→ Available data:
(** Once the selector of a related resource has been rendered for one
    primary object, its templates are gone: the rendered labels are what is
    left in the shared PublishedResource, and every later rendering, for
    whatever primary object, answers with them again. *)
Lemma templateLabelSelector_sticky o d org w tr sel w' :
  run h (templateLabelSelector o d org loc) w = (tr, Ok sel, w') ->
  plain_labels (MatchLabels sel) ->
  forall o' d' org', is_Some (sd_object o') -> is_Some (sd_object d') ->
    (run h (templateLabelSelector o' d' org' loc) w').1.2 = Ok sel.
Proof.
  intros H Hp o' d' org' [uo Ho] [ud Hd].
  rewrite <- (run_template_look _ _ _ _ _ _ _ H) in *. by apply (run_template_plain _ _ _ _ uo ud).
Qed.

End Sticky.

(** ** Witnesses *)

Module SampleRelated.

Import Sample.

(** Templates that know two expressions; everything else is literal text. *)
#[export] Instance engine : TemplateEngine := {|
  template := string;
  template_Parse := fun s => Ok s;
  template_Execute := fun t data =>
    match data with
    | RelatedData c => Ok (if decide (t = "settings-{{ .ClusterPath }}") then "settings-" +:+ rc_ClusterPath c else t)
    | LabelData c => Ok (if decide (t = "{{ .RemoteObject.metadata.name }}") then GetName (lc_RemoteObject c) else t)
    | _ => Ok t
    end
|}.

#[export] Instance text : TextLib := {|
  gjson_Get := fun _ _ => None;
  regexp_Compile := fun _ => Err (ErrorString "unsupported");
  LabelSelectorAsSelector := fun s => Ok (SelectorFromLabelSelector s)
|}.

#[export] Instance range : MapRange := map_to_list.
#[export] Instance range_laws : MapRangeLaws range.
Proof. intros m. reflexivity. Qed.

Definition related (origin : RelatedResourceOrigin) (policy : RelatedResourceCleanupPolicy) (tpl : string)
  : RelatedResourceSpec :=
  MkRelated "settings" origin "" "v1" "configmaps" "" "" false policy None
    (MkRelatedObject (MkObjectSpec None None (Some (MkTemplate tpl))) None) None None false.

Definition pubRes (r : RelatedResourceSpec) : PublishedResource :=
  MkPubRes (meta "" "publish-backups" None None)
    (MkPubResSpec (MkSource "eksempel.no" "" [] "Backup") None None false None None [r] None) (MkPubResStatus "").

Definition resourceSyncer (r : RelatedResourceSpec) : ResourceSyncer :=
  MkResourceSyncer serviceClient kcpClient (pubRes r) SampleCRD.crd ["status"] true true
    (GVK "eksempel.no" "v1" "Backup") None ∅ "agent" false (fun _ _ => retM (memoryStore None)).

Definition configMap (name : string) : Unstructured :=
  Obj "v1" "ConfigMap" (Meta name "ns" None None None None None 0 [] "" [] "" "" ∅) {[ "data" := VObj ∅ ]}.

(** A server that has one object and lists one copy. *)
Definition objects (name : string) (copies : list Unstructured) : server (S := kube) unit := fun r w =>
  match r return kresp r * unit with
  | RGet _ _ key => (if decide (nn_name key = name) then Ok (configMap name) else Err errNotFound, tt)
  | RList _ _ _ => (Ok copies, tt)
  | r => echo r tt
  end.

(** A memory for one selector. *)
Definition memory : server (S := kube) LabelSelector := fun r w =>
  match r return kresp r * LabelSelector with
  | RReadSelector _ => (w, w)
  | RWriteSelector _ m => (tt, LSel m (MatchExpressions w))
  | r => ((echo r tt).1, w)
  end.

#[export] Instance memory_laws loc : SelectorMemory memory loc (fun w => w).
Proof. split; [done|]. intros w m. by eexists. Qed.

Definition remote : syncSide := kcpSide (backup "ns" (Some [deletionFinalizer]) None).
Definition local : syncSide := serviceSide (Some (backup "tenant" None None)).

Definition loop0 : loopState := MkLoop false ∅ ∅ [].

End SampleRelated.

Import Sample SampleRelated.

Lemma pruneRelatedCopies_exact_witness :
  let r := run (objects "x" [configMap "a"; configMap "b"])
             (pruneRelatedCopies ctx remote None (GVK "" "v1" "ConfigMap") Everything {["ns/a"]} ∅ false) tt in
  length r.1.1 = 3 /\
  exists items tr', r.1.1 = Ev (S := kube) (RList kcpClient ("v1", "ConfigMapList") (ListOpts Everything "" 0)) (Ok items) :: tr' /\
    Forall (deletes_only remote {["ns/a"]} ∅ false items) (requests tr').
Proof.
  intros r. split; [vm_cast_no_check (eq_refl 3)|].
  destruct (pruneRelatedCopies_exact ctx remote None (GVK "" "v1" "ConfigMap") Everything {["ns/a"]} ∅ false
    r.1.1 r.1.2) as [(x & Hx & Hn & _)|(items & tr' & Htr & Hf & _)].
  - exact (run_execution (objects "x" [configMap "a"; configMap "b"]) _ tt).
  - exfalso. assert (length r.1.1 = 3) as Hl by (vm_cast_no_check (eq_refl 3)).
    rewrite Hx in Hl. discriminate Hl.
  - exists items, tr'. split; [exact Htr|exact Hf].
Defined.

Lemma processRelatedResource_requests_witness :
  let relRes := related "kcp" "" "settings" in
  let r := run (objects "settings" []) (processRelatedResource (resourceSyncer relRes) ctx (memoryStore None)
             remote local relRes false) tt in
  length r.1.1 = 6 /\
  Forall (related_request serviceClient remote local relRes false) (requests r.1.1).
Proof.
  intros relRes r. split; [vm_cast_no_check (eq_refl 6)|].
  apply (processRelatedResource_requests (resourceSyncer relRes) ctx serviceClient (memoryStore None)
    (HS := syncer_store false false None) remote local relRes false r.1.1 r.1.2).
  exact (run_execution (objects "settings" []) _ tt).
Defined.

Lemma empty_prune_confirmed_witness :
  let relRes := related "kcp" "MatchOrigin" "settings" in
  exists tr1 tr2 objs,
    (run (objects "x" [configMap "stale"])
      (processRelatedResource (resourceSyncer relRes) ctx (memoryStore None) remote local relRes false) tt).1.1
      = tr1 ++ tr2 /\
    exec (resolveRelatedResourceObjects remote local relRes) tr1 (Ok objs) /\
    (objs = [] -> empty_prune_allowed remote local relRes false tr2).
Proof.
  intros relRes.
  apply (empty_prune_confirmed (resourceSyncer relRes) ctx (memoryStore None) remote local relRes false _ _
    (run_execution (objects "x" [configMap "stale"]) _ tt)).
  vm_cast_no_check (eq_refl true).
Defined.

Lemma rememberRelatedObjects_exact_witness :
  let r := run echo (rememberRelatedObjects remote "settings" [Resolved (configMap "a") (NN "ns" "a")]) tt in
  length r.1.1 = 1 /\
  ~ annotations_exact (rememberPrefix "settings") ∅
      (rememberedAnnotations "settings" [Resolved (configMap "a") (NN "ns" "a")]).
Proof.
  intros r.
  assert (length r.1.1 = 1) as Hl by (vm_cast_no_check (eq_refl 1)).
  split; [exact Hl|].
  destruct (rememberRelatedObjects_exact remote "settings" [Resolved (configMap "a") (NN "ns" "a")]
    (backup "ns" (Some [deletionFinalizer]) None) r.1.1 r.1.2 eq_refl) as [(_ & H & _)|[H _]].
  - discriminate.
  - exact (run_execution echo _ tt).
  - rewrite H in Hl. discriminate Hl.
  - exact H.
Defined.

(** A selector that is to follow the name of the primary object keeps the
    name of the first one. *)
Lemma templateLabelSelector_sticky_witness :
  let w := LSel {[ "owner" := "{{ .RemoteObject.metadata.name }}" ]} [] in
  let loc := SelLoc "settings" false in
  let other := kcpSide (SetName "weekly" (backup "ns" None None)) in
  (run memory (templateLabelSelector other local "kcp" loc)
     (run memory (templateLabelSelector remote local "kcp" loc) w).2).1.2
  = Ok (LSel {[ "owner" := "nightly" ]} []).
Proof.
  intros w loc other.
  set (r := run memory (templateLabelSelector remote local "kcp" loc) w).
  apply (templateLabelSelector_sticky memory loc (fun w => w) remote local "kcp" w r.1.1
    (LSel {[ "owner" := "nightly" ]} []) r.2).
  - vm_cast_no_check (eq_refl r).
  - apply map_Forall_singleton. split; [discriminate|split; reflexivity].
  - eexists; reflexivity.
  - eexists; reflexivity.
Defined.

→ Task instructions: Return exactly what appears above, from the first line of the entries to the line with "#[export] Instance text", inclusive.

→ Solution to this task:
(** Once the selector of a related resource has been rendered for one
    primary object, its templates are gone: the rendered labels are what is
    left in the shared PublishedResource, and every later rendering, for
    whatever primary object, answers with them again. *)
Lemma templateLabelSelector_sticky o d org w tr sel w' :
  run h (templateLabelSelector o d org loc) w = (tr, Ok sel, w') ->
  plain_labels (MatchLabels sel) ->
  forall o' d' org', is_Some (sd_object o') -> is_Some (sd_object d') ->
    (run h (templateLabelSelector o' d' org' loc) w').1.2 = Ok sel.
Proof.
  intros H Hp o' d' org' [uo Ho] [ud Hd].
  rewrite <- (run_template_look _ _ _ _ _ _ _ H) in *. by apply (run_template_plain _ _ _ _ uo ud).
Qed.

End Sticky.

(** ** Witnesses *)

Module SampleRelated.

Import Sample.

(** Templates that know two expressions; everything else is literal text. *)
#[export] Instance engine : TemplateEngine := {|
  template := string;
  template_Parse := fun s => Ok s;
  template_Execute := fun t data =>
    match data with
    | RelatedData c => Ok (if decide (t = "settings-{{ .ClusterPath }}") then "settings-" +:+ rc_ClusterPath c else t)
    | LabelData c => Ok (if decide (t = "{{ .RemoteObject.metadata.name }}") then GetName (lc_RemoteObject c) else t)
    | _ => Ok t
    end
|}.

#[export] Instance text : TextLib := {|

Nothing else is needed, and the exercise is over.